Goal: detect large year-over-year coverage drops after annual jobs are indexed.

Canonical refs:

systemd unit templates: ../../../deployment/systemd/README.md
monitoring checklist: ../../monitoring-and-ci-checklist.md

What this does

Compares the latest indexed annual job for each source to the prior year.
Emits node_exporter textfile metrics:
healtharchive_coverage_ratio{source="hc",year="2026"}
healtharchive_coverage_regression{source="hc",year="2026"}
healtharchive_coverage_warning{source="hc",year="2026"}

Enablement (VPS)

sudo touch /etc/healtharchive/coverage-guardrails-enabled
sudo systemctl enable --now healtharchive-coverage-guardrails.timer

Manual check

sudo systemctl start healtharchive-coverage-guardrails.service
sudo journalctl -u healtharchive-coverage-guardrails.service -n 200 --no-pager
curl -s http://127.0.0.1:9100/metrics | rg '^healtharchive_coverage_'

If an alert fires

Identify the affected source and year from the metric labels.

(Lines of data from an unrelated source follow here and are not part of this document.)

Definition scaleProducer (val : Z) : eff dashboard unit :=
  eff_modify (post "/coordinator/scaleProducer" ("value=" ++ num_to_string (of_Z val))).

(** ** Polling: the requests the page keeps sending *)

Definition dashboard_requests : list (string * (jsval -> eff dashboard unit)) := [
  ("/coordinator/utilisation", renderUtilisation);
  ("/coordinator/statistics?queue,data-store", renderUtilisationGraph);
  ("/coordinator/systemStats", renderSystemStats);
  ("/coordinator/clusterInfo", renderClusterInfo)
].

End Dashboard.

(** ** The table of statistics *)

Section Tables.

Context `{MathLib}.

(** The last production rate among the fields. *)
Definition last_rate (fs : list (string * jsval)) (old : string) : string :=
  fold_left (fun t kv => if String.eqb kv.1 "productionRate" then text_of kv.2 else t) fs old.

Definition stat_rows (fs : list (string * jsval)) : list stat_row :=
  map (fun kv => (capitalizeFirstLetter kv.1, text_of kv.2)) fs.

Lemma renderStat_loop (fs : list (string * jsval)) (s : dashboard) :
  exists s', eff_iter renderStat fs s = (s', Ok tt) /\
    sysStats s' = (sysStats s ++ stat_rows fs)%list /\
    slider s' = last_rate fs (slider s) /\ slider_val s' = last_rate fs (slider_val s) /\
    charts s' = charts s /\ clusterInfo s' = clusterInfo s /\ utilisation s' = utilisation s.
Proof.
  revert s. induction fs as [|[k v] fs IH]; intros s.
  - exists s. rewrite app_nil_r. done.
  - cbn [eff_iter renderStat]. unfold eff_bind at 1 2.
    destruct (String.eqb k "productionRate") eqn:Hk; cbn [eff_modify eff_ret];
      [set (t := set_slider _ _ s)|set (t := s)];
      destruct (IH (set_sysStats (fun rows => append_moved (insert_row (capitalizeFirstLetter k, text_of v) rows)) t))
        as (s' & -> & H1 & H2 & H3 & H4 & H5 & H6);
      exists s'; (split; [done|]); rewrite H1, H2, H3, H4, H5, H6;
      unfold last_rate; cbn [fold_left fst snd]; rewrite Hk; cbn; by rewrite <- app_assoc.
Qed.

(** Whatever the table showed before, an answer of the system's statistics
    makes it show one row per field, in the order of the fields, with the name
    capitalised; the slider takes the production rate when there is one; nothing
    else of the page changes. *)
Theorem renderSystemStats_rows (stats : jsval) (s : dashboard) :
  exists s', renderSystemStats stats s = (s', Ok tt) /\
    sysStats s' = stat_rows (enumerate stats) /\
    slider s' = last_rate (enumerate stats) (slider s) /\
    slider_val s' = last_rate (enumerate stats) (slider_val s) /\
    charts s' = charts s /\ clusterInfo s' = clusterInfo s /\ utilisation s' = utilisation s.
Proof.
  unfold renderSystemStats, eff_bind at 1, eff_modify.
  destruct (renderStat_loop (enumerate stats) (set_sysStats (fun _ => []) s)) as (s' & Hs & Hrest). by exists s'.
Qed.

(** ** The table of the cluster *)

(** The container names of the cluster, and the fields its hosts are sent with. *)
Record container_info : Type := { c_name : string; c_cpu : jsval; c_mem : jsval }.
Record host_info : Type := { h_ip : string; h_containers : list container_info }.

Definition json_container (c : container_info) : jsval :=
  VObj [("name", VStr (c_name c)); ("cpuUsage", c_cpu c); ("usedMem", c_mem c)].
Definition json_host (h : host_info) : jsval :=
  VObj [("ipAddress", VStr (h_ip h)); ("containerList", VArr (map json_container (h_containers h)))].

(** The rows the hosts are shown with. *)
Definition shown_container (c : container_info) : cluster_row :=
  ContainerRow [string_repeat nbsp 5 ++ before_dot (c_name c); text_of (c_cpu c);
    num_to_string (parseInt (VNum (to_num (c_mem c) / of_Z 1000000)%num)) ++ "MB"].
Definition shown_host (h : host_info) : list cluster_row :=
  ([HostRow (h_ip h)] ++ map shown_container (h_containers h) ++ [SpacerRow])%list.

Lemma res_mapM_map {A B C : Type} (f : B -> res C) (j : A -> B) (g : A -> C) (l : list A) :
  (forall a, f (j a) = Ok (g a)) -> res_mapM f (map j l) = Ok (map g l).
Proof. intros Hf. induction l as [|a l IH]; [done|]. cbn [map res_mapM]. by rewrite Hf, IH. Qed.

Lemma container_row_json (c : container_info) : container_row (json_container c) = Ok (shown_container c).
Proof. reflexivity. Qed.

Lemma host_rows_json (h : host_info) : host_rows (json_host h) = Ok (shown_host h).
Proof.
  unfold host_rows. change (get_prop (json_host h) "ipAddress") with (Ok (VStr (h_ip h))).
  change (get_prop (json_host h) "containerList") with (Ok (VArr (map json_container (h_containers h)))).
  cbn [res_bind get_prop elements_of]. change (String.eqb "length" "length") with true. cbn iota.
  rewrite (res_mapM_map _ _ shown_container) by apply container_row_json. done.
Qed.

(** C39: the cluster's hosts are shown in their order, each with its containers
    below it and a line between the hosts; without hosts there is a message. *)
Theorem renderClusterInfo_rows (hosts : list host_info) (s : dashboard) :
  exists s', renderClusterInfo (VArr (map json_host hosts)) s = (s', Ok tt) /\
    clusterInfo s' = match hosts with
                     | [] => TextView "no info available"
                     | _ => TableView (HeaderRow ["Name"; "CPU"; "Memory"] :: List.concat (map shown_host hosts))
                     end /\
    sysStats s' = sysStats s /\ charts s' = charts s.
Proof.
  unfold renderClusterInfo, eff_bind, eff_modify, eff_lift. cbn [get_prop].
  change (String.eqb "length" "length") with true. cbn iota. rewrite length_map.
  destruct hosts as [|h hosts]; [by eexists|].
  assert (Hn : (of_Z (Z.of_nat (length (h :: hosts))) == n0)%num = false).
  { apply neq_of_Z_0. cbn [length]. lia. }
  unfold VInt. rewrite Hn. cbn [elements_of]. rewrite (res_mapM_map _ _ shown_host) by apply host_rows_json.
  by eexists.
Qed.

(** A container is shown by the part of its name before the first dot, and a
    container whose name has no dot is shown without a name. *)
Theorem before_dot_names (a b : string) :
  all_chars (fun x => negb (Ascii.eqb "." x)) a = true ->
  before_dot (a ++ String "." b) = a /\ before_dot a = "".
Proof.
  intros Ha. unfold before_dot. change "." with (one ".").
  by rewrite (split_first_app "." a b Ha), (split_first_none "." a Ha).
Qed.

Lemma before_dot_names_witness :
  before_dot ("producer-1" ++ String "." "service") = "producer-1" /\ before_dot "producer-1" = "".
Proof. apply (before_dot_names "producer-1" "service"). reflexivity. Defined.

End Tables.

(** ** The charts of the dashboard *)

(** Two pages with the same charts. *)
Definition same_charts (s s' : dashboard) : Prop :=
  charts s' = charts s /\ canvases s' = canvases s /\ has_data s' = has_data s.

(** Code that leaves the charts alone, whether it throws or not. *)
Definition quiet {A : Type} (m : eff dashboard A) : Prop := forall s, same_charts s (m s).1.

Lemma quiet_ret {A : Type} (a : A) : quiet (eff_ret a).
Proof. done. Qed.

Lemma quiet_lift {A : Type} (r : res A) : quiet (eff_lift r).
Proof. done. Qed.

Lemma quiet_modify (f : dashboard -> dashboard) : (forall s, same_charts s (f s)) -> quiet (eff_modify f).
Proof. done. Qed.

Lemma quiet_bind {A B : Type} (m : eff dashboard A) (k : A -> eff dashboard B) :
  quiet m -> (forall a, quiet (k a)) -> quiet (eff_bind m k).
Proof.
  intros Hm Hk s. unfold eff_bind. specialize (Hm s). destruct (m s) as [s1 [a|e]]; cbn [fst] in Hm |- *; [|done].
  specialize (Hk a s1). unfold same_charts in *. intuition congruence.
Qed.

Lemma quiet_iter {A : Type} (f : A -> eff dashboard unit) (l : list A) :
  (forall a, quiet (f a)) -> quiet (eff_iter f l).
Proof. intros Hf. induction l as [|a l IH]; [apply quiet_ret|]. by apply quiet_bind. Qed.

(** Quiet code, step by step. *)
Ltac quiet := repeat first
  [ apply quiet_ret | apply quiet_lift | by apply quiet_modify
  | apply quiet_bind; [|intros ?] | apply quiet_iter; intros ?
  | case_match ].

Lemma quiet_renderUtilisation (v : jsval) : quiet (renderUtilisation v).
Proof. unfold renderUtilisation. quiet. Qed.

Lemma quiet_renderSystemStats (v : jsval) : quiet (renderSystemStats v).
Proof. unfold renderSystemStats, renderStat. quiet. Qed.

Lemma quiet_renderClusterInfo `{MathLib} (v : jsval) : quiet (renderClusterInfo v).
Proof. unfold renderClusterInfo. quiet. Qed.

Section DashboardRuns.

Context `{MathLib}.
Context (old_IE : bool) (dpr : option num).
Context (fits : chart_type -> context -> chart_data -> config -> bool).
Context (anim_fuel fuel : nat).
Hypothesis (Hfuel : (0 < fuel)%nat).

Abbreviation dash_inv := (page_inv (D := chart_data) old_IE no_personal_options anim_fuel Line).
Abbreviation render_graph := (renderGraph old_IE dpr no_personal_options fits anim_fuel fuel).
Abbreviation render_utilisation := (renderUtilisationGraph old_IE dpr no_personal_options fits anim_fuel fuel).

(** The dashboard between two events: its charts are in order, and nobody drew
    on a canvas that is not marked. *)
Record dash_ok (s : dashboard) : Prop := {
  dash_charts : dash_inv (charts s);
  dash_canvas id i : canvases s !! id = Some i -> exists x, ctxs (charts s) !! i = Some x /\
    (id ∉ has_data s -> firstPass x = None /\ parent x <> None);
  dash_apart id id' i : canvases s !! id = Some i -> canvases s !! id' = Some i -> id = id';
  dash_has id : id ∈ ["queue-utilisation"; "datastore-utilisation"] -> is_Some (canvases s !! id)
}.

Lemma same_charts_ok (s s' : dashboard) : same_charts s s' -> dash_ok s -> dash_ok s'.
Proof. intros (Hc & Hv & Hd) [H1 H2 H3 H4]. split; [by rewrite Hc|by rewrite Hc, Hv, Hd|by rewrite Hv..]. Qed.

(** The charts change, but no canvas that is not marked. *)
Lemma calm_ok (w' : world (D := chart_data)) (s : dashboard) :
  dash_ok s -> dash_inv w' -> calm (charts s) w' -> dash_ok (set_charts w' s).
Proof.
  intros [H1 H2 H3 H4] Hinv [Hs Hf]. split; [done| |exact H3|exact H4]. cbn [set_charts canvases charts has_data].
  intros id i Hi. destruct (H2 id i Hi) as (x & Hx & Hfresh).
  specialize (Hs i). rewrite Hx in Hs. destruct (ctxs w' !! i) as [y|] eqn:Hy; [|done].
  exists y. split; [done|]. intros Hid. destruct (Hfresh Hid) as [Hp Hpar].
  rewrite (Hf i x Hx Hp) in Hy. injection Hy as <-. done.
Qed.

(** A chart of the dashboard is drawn or updated, and its canvas is marked. *)
Lemma render_graph_draws (id : string) (i : nat) (stats : jsval) (d : chart_data) (c : config) (s : dashboard) :
  dash_ok s -> canvases s !! id = Some i -> getData stats = Ok d -> getChartOpts stats = Ok c ->
  exists s', render_graph id stats s = (s', Ok tt) /\ dash_ok s' /\ canvases s' = canvases s /\
    has_data s' = {[id]} ∪ has_data s.
Proof.
  intros Hok Hi Hd Hc. pose proof Hok as [H1 H2 H3 H4]. destruct (H2 id i Hi) as (x & Hx & Hfresh).
  destruct (page_config_runs old_IE anim_fuel c (getChartOpts_page_config stats c Hc)) as [Hrun Hresp].
  unfold renderGraph, eff_bind, eff_lift, eff_gets, chart_call, eff_update, eff_modify. rewrite Hd, Hc, Hi.
  case_bool_decide as Hm.
  - destruct (updateChart_inv old_IE dpr no_personal_options fits anim_fuel fuel Line Hfuel i d c false false
      (charts s) x H1 Hx Hrun) as (w' & -> & Hinv & Hcalm).
    cbn [res_bind]. eexists. split; [reflexivity|]. split; [by apply calm_ok|]. split; [done|].
    cbn [set_charts has_data].
    by rewrite (subseteq_union_1_L {[id]} (has_data s)); [|apply singleton_subseteq_l].
  - destruct (Hfresh Hm) as [Hp Hpar].
    destruct (chart_draw_inv old_IE dpr no_personal_options fits anim_fuel fuel Line Hfuel i d c (charts s) x
      H1 Hx Hp ltac:(by left) Hrun Hresp) as (w' & -> & Hinv & [Hsame Hother]).
    cbn [res_bind]. eexists. split; [reflexivity|]. split; [|by split].
    split; [done| |exact H3|exact H4]. cbn [mark_data set_charts canvases charts has_data].
    intros id' j Hj. destruct (H2 id' j Hj) as (y & Hy & Hyf). destruct (decide (j = i)) as [->|Hne].
    + specialize (Hsame i). rewrite Hx in Hsame. destruct (ctxs w' !! i) as [z|]; [|done].
      exists z. split; [done|]. rewrite (H3 id' id i Hj Hi). clear. set_solver.
    + exists y. rewrite (Hother j Hne). split; [done|]. intros Hno. apply Hyf. clear -Hno. set_solver.
Qed.

Lemma render_graph_ok (id : string) (stats : jsval) (s : dashboard) : dash_ok s -> dash_ok (render_graph id stats s).1.
Proof.
  intros Hok. destruct (getData stats) as [d|] eqn:Hd, (getChartOpts stats) as [c|] eqn:Hc,
    (canvases s !! id) as [i|] eqn:Hi;
    try (unfold renderGraph, eff_bind, eff_lift, eff_gets; rewrite Hd, ?Hc, ?Hi; exact Hok).
  by destruct (render_graph_draws id i stats d c s Hok Hi Hd Hc) as (s' & -> & Hok' & _).
Qed.

(** Code that keeps the dashboard in order, whether it throws or not. *)
Definition keeps {A : Type} (m : eff dashboard A) : Prop := forall s, dash_ok s -> dash_ok (m s).1.

Lemma keeps_bind {A B : Type} (m : eff dashboard A) (k : A -> eff dashboard B) :
  keeps m -> (forall a, keeps (k a)) -> keeps (eff_bind m k).
Proof.
  intros Hm Hk s Hs. unfold eff_bind. specialize (Hm s Hs). destruct (m s) as [s1 [a|e]]; [by apply Hk|done].
Qed.

Lemma quiet_keeps {A : Type} (m : eff dashboard A) : quiet m -> keeps m.
Proof. intros Hm s Hs. by apply (same_charts_ok s). Qed.

Lemma render_utilisation_keeps (stats : jsval) : keeps (render_utilisation stats).
Proof.
  unfold renderUtilisationGraph. destruct (negb (truthy stats)); [by apply quiet_keeps|].
  do 2 (apply keeps_bind; [by apply quiet_keeps|intros ?]). apply keeps_bind; [by apply quiet_keeps|intros ?].
  apply keeps_bind; [intros s Hs; by apply render_graph_ok|intros _].
  apply keeps_bind; [by apply quiet_keeps|intros ?]. intros s Hs. by apply render_graph_ok.
Qed.

(** *** Histories of the dashboard *)

Definition in_page (w : world (D := chart_data)) (s : dashboard) : dashboard := set_charts w s.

Confirm current and prior annual jobs:

set -a; source /etc/healtharchive/backend.env; set +a
/opt/healtharchive/.venv/bin/healtharchive list-jobs --source hc --status indexed --limit 10
/opt/healtharchive/.venv/bin/healtharchive show-job --id <JOB_ID>

If the drop is real, inspect crawl logs for stalls/timeouts and consider:
re-running the crawl (retryable),
adjusting scope rules for that source,
or filing a follow-up for annual tuning.

Config

Edit ops/automation/coverage-guardrails.toml to change thresholds.